(Stored data begins)

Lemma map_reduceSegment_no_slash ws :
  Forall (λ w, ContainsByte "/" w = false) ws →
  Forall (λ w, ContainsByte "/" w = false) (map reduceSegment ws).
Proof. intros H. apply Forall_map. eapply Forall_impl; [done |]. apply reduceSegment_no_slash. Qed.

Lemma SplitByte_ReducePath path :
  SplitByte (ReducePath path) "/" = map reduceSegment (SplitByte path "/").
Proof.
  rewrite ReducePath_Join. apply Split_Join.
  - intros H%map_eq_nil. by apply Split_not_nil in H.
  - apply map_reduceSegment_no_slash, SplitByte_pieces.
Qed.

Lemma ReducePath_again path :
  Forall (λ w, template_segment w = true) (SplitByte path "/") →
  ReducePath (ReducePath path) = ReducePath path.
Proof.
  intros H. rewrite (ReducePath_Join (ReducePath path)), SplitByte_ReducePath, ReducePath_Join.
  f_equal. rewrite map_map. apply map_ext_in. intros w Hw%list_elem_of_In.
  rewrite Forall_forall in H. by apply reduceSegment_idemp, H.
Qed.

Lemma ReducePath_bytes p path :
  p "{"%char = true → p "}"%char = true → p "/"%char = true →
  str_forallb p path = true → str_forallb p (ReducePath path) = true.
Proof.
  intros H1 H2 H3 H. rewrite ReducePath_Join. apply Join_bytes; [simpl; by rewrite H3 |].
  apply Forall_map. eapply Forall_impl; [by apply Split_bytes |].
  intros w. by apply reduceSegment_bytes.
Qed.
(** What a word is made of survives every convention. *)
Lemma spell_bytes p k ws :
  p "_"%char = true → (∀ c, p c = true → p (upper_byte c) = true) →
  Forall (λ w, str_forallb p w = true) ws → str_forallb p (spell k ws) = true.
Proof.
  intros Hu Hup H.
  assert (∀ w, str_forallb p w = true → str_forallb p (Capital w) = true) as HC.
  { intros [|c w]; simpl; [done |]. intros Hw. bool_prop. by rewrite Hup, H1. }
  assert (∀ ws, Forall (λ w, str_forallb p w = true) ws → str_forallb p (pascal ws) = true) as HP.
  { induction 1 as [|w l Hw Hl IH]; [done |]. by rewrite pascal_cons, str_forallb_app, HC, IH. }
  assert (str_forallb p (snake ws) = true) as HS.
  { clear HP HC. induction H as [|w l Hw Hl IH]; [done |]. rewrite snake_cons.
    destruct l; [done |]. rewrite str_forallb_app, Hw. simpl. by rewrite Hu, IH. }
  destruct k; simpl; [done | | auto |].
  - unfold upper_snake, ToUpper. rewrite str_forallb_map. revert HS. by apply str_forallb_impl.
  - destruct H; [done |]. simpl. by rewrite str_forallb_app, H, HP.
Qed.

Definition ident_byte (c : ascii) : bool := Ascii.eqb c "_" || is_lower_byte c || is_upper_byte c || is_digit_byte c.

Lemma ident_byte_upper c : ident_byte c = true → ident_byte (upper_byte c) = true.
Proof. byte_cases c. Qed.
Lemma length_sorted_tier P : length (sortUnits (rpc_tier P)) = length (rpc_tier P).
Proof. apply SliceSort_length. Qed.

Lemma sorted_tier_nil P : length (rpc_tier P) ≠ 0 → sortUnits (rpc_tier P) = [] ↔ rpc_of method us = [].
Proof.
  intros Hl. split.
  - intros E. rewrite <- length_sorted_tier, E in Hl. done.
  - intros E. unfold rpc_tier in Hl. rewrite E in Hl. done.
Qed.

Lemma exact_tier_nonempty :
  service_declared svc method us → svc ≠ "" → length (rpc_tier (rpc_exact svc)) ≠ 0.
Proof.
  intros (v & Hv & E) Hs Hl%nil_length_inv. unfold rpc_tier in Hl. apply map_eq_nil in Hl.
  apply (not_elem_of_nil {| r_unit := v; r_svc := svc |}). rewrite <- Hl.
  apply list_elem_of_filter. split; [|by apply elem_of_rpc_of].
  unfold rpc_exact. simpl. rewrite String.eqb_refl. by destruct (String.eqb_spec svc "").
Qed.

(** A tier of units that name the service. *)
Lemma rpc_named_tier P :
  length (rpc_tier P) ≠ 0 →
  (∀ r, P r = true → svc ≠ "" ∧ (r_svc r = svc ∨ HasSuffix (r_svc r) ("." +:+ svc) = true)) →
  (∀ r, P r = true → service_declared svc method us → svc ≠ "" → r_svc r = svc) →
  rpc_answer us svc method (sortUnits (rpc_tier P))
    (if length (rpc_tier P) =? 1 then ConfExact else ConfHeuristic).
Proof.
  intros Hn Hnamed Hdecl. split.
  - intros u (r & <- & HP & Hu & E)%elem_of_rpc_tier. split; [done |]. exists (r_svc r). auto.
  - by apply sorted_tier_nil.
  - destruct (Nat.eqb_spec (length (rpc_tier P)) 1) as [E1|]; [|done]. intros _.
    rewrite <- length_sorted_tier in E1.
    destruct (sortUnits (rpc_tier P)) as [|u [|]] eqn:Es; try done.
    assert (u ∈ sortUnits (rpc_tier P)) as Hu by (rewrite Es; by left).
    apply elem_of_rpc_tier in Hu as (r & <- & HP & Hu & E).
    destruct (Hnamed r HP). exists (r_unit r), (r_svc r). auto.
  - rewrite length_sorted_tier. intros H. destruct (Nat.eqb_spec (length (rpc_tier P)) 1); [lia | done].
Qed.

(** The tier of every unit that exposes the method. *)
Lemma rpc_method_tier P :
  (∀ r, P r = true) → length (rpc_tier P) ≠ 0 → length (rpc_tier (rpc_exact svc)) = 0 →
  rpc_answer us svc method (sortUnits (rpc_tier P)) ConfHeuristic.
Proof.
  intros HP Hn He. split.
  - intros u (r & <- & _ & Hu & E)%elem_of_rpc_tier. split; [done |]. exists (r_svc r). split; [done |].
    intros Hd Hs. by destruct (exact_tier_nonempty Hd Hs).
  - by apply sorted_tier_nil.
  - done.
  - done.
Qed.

(Stored data ends)

-- What is expected --
Would you please copy, word for word, everything above from the line containing "rewrite <- Hl." down to the line containing "(** A tier of units that name the service. *)", those two lines included?

-- Result --
  apply (not_elem_of_nil {| r_unit := v; r_svc := svc |}). rewrite <- Hl.
  apply list_elem_of_filter. split; [|by apply elem_of_rpc_of].
  unfold rpc_exact. simpl. rewrite String.eqb_refl. by destruct (String.eqb_spec svc "").
Qed.

(** A tier of units that name the service. *)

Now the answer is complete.